◆ **TASK GOAL**:
Go through the records below and copy out every line holding "MRet".
####
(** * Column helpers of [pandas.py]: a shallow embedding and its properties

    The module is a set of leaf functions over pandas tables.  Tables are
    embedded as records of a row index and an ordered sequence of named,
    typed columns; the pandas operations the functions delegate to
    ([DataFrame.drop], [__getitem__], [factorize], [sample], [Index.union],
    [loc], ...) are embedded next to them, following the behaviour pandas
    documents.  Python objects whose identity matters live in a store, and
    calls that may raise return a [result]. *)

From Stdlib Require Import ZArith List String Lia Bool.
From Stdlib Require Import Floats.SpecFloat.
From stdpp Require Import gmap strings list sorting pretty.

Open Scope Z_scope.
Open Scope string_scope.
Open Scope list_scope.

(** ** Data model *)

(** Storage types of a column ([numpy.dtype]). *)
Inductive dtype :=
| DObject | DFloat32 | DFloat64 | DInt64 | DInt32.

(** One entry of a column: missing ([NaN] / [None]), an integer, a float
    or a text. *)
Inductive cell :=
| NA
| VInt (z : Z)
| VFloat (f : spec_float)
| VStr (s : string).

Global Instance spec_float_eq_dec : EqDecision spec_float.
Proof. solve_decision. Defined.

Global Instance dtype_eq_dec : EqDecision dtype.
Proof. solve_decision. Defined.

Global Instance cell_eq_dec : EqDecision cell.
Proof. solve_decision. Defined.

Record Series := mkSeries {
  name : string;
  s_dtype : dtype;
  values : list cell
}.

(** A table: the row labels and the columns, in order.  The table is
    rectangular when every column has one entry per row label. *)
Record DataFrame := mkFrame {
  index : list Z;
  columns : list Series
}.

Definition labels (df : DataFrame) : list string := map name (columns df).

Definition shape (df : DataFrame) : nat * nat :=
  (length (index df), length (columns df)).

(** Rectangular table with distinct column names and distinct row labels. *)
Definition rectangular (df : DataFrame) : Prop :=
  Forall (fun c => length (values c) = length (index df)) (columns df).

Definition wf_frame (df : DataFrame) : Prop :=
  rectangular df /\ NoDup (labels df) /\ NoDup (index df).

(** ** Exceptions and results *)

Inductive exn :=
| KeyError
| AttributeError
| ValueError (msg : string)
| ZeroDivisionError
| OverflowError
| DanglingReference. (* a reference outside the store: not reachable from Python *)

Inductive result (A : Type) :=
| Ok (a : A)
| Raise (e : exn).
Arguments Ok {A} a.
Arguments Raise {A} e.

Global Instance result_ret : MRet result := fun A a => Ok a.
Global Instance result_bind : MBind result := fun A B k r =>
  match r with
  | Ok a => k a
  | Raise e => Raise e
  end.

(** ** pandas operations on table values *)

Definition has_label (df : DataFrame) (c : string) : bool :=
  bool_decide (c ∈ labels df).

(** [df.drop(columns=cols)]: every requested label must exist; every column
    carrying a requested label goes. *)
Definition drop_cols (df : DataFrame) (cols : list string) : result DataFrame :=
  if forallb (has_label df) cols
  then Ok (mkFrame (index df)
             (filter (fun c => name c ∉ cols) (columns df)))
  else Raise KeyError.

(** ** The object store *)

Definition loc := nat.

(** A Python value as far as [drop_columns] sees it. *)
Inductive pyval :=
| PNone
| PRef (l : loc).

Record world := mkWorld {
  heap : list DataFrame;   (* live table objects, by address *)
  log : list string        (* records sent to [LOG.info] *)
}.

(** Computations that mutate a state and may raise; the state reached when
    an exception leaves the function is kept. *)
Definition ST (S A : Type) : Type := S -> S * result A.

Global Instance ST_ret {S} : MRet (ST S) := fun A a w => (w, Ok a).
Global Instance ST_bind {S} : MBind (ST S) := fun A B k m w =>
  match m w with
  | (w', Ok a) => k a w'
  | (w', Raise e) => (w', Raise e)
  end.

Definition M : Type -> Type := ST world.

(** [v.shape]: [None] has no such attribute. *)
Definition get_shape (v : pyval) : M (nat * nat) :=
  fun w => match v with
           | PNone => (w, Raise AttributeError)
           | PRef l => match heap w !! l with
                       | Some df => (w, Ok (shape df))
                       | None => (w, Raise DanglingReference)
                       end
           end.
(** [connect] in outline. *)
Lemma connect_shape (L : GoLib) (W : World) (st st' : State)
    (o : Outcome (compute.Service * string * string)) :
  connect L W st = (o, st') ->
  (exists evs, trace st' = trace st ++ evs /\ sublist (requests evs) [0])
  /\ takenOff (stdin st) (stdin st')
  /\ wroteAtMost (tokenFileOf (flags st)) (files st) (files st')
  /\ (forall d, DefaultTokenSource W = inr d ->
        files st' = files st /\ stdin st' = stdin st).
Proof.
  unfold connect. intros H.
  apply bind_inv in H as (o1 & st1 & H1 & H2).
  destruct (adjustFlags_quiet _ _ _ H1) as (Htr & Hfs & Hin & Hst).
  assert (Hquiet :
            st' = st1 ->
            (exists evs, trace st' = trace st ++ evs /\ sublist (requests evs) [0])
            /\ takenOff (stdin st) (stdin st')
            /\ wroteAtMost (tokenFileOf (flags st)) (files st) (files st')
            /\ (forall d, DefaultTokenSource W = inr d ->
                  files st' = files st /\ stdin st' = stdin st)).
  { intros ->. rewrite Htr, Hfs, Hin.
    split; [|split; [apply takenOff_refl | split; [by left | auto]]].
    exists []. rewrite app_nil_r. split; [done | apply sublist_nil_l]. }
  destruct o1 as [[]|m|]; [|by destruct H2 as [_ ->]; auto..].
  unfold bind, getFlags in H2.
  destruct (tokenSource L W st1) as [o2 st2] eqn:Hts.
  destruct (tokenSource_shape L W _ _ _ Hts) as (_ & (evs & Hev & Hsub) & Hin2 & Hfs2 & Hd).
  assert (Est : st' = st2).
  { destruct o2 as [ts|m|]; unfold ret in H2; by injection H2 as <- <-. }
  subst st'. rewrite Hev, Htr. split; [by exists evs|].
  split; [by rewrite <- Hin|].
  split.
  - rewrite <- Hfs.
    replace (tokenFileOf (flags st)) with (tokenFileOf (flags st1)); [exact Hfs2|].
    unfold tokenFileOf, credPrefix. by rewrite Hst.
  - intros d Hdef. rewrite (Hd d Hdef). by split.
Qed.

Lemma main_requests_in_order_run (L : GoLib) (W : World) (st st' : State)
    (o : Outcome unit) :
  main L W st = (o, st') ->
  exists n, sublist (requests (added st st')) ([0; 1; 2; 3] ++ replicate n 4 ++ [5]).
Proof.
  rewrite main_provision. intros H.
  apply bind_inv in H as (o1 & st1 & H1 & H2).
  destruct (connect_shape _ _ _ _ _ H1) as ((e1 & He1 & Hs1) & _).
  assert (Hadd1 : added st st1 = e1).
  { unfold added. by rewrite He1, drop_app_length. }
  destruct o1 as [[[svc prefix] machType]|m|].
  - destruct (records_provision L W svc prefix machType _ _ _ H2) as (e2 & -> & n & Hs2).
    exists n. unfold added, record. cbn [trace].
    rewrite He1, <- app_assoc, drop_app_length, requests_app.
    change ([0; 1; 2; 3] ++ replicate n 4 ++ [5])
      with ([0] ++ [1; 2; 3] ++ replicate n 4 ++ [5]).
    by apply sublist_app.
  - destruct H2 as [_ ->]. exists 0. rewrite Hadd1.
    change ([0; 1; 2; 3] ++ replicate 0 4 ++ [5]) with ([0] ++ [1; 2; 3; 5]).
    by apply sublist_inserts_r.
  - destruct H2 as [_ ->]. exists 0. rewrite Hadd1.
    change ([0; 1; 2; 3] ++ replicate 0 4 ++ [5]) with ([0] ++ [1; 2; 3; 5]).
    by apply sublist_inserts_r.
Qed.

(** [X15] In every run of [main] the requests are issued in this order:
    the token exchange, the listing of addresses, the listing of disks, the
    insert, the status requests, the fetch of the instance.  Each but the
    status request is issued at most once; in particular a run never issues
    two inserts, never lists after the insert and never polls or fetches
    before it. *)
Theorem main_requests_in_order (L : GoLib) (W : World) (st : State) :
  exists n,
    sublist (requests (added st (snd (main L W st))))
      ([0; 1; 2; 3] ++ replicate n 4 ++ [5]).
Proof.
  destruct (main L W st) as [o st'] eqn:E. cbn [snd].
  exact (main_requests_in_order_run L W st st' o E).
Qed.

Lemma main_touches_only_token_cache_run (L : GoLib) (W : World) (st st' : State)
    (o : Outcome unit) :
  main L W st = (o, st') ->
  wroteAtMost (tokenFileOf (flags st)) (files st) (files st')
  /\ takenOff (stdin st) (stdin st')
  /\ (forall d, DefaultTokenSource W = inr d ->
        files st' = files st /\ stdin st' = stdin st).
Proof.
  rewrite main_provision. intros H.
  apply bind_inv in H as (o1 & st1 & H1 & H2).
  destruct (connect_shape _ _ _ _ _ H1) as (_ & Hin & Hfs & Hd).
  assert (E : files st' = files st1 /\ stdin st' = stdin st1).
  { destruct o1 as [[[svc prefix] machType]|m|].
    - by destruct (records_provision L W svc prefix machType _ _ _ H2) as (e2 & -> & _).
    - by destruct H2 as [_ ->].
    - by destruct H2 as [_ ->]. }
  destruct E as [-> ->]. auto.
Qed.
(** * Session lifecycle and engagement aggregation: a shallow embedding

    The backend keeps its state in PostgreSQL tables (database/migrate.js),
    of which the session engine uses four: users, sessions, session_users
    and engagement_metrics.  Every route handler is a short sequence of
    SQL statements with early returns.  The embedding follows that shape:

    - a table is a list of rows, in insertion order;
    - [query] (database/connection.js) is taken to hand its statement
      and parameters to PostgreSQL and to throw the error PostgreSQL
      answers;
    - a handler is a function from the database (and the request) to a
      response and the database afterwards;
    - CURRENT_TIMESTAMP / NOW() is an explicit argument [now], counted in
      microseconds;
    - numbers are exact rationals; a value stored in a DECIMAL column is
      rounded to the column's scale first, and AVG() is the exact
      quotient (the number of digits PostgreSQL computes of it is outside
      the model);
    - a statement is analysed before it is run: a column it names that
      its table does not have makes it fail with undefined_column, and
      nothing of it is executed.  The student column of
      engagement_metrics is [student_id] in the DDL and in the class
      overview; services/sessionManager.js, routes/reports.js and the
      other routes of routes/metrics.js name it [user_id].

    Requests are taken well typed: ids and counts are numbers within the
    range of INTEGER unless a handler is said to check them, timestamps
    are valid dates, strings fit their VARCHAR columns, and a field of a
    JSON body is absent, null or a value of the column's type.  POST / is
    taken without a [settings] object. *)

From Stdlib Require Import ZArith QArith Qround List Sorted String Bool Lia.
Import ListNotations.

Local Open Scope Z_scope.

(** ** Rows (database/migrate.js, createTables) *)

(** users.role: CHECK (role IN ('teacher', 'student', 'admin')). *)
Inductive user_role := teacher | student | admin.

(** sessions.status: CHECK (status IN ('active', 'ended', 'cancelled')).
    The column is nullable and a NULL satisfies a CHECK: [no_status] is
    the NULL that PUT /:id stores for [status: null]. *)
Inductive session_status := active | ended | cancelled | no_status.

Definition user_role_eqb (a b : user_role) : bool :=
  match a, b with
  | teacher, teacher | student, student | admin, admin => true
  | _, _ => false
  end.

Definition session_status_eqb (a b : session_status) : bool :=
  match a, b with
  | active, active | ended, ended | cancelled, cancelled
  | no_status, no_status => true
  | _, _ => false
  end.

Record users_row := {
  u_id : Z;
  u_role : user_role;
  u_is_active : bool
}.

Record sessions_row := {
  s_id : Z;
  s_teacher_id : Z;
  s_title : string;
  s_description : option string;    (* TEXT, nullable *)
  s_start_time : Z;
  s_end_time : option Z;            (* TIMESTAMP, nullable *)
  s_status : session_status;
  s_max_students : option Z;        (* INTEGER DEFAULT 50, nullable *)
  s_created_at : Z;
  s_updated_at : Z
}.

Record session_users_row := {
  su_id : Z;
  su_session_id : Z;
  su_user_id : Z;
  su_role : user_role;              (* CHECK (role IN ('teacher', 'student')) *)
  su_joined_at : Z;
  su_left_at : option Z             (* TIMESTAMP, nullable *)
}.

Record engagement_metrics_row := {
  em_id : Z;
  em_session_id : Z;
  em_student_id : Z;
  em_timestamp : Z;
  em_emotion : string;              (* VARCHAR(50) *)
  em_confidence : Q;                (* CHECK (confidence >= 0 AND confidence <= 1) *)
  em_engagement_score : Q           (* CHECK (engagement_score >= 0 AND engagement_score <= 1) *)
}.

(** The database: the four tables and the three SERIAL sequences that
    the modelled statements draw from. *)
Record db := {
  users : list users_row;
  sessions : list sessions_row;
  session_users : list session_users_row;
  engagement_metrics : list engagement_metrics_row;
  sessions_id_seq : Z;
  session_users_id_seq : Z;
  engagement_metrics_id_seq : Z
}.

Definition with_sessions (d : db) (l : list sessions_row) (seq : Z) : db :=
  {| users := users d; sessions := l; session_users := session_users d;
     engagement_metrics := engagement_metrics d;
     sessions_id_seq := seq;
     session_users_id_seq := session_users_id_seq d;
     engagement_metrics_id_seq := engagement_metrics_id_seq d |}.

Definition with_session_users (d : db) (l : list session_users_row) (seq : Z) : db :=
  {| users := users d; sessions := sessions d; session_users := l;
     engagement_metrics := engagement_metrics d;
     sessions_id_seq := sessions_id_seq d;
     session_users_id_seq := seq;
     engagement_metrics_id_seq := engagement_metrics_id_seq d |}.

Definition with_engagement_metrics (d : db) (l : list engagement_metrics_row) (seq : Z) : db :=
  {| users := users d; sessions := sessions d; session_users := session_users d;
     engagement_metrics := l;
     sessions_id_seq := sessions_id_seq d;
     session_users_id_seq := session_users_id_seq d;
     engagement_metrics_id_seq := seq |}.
####
◆ **ANSWER TO THIS EXERCISE**:
Global Instance result_ret : MRet result := fun A a => Ok a.
Global Instance ST_ret {S} : MRet (ST S) := fun A a w => (w, Ok a).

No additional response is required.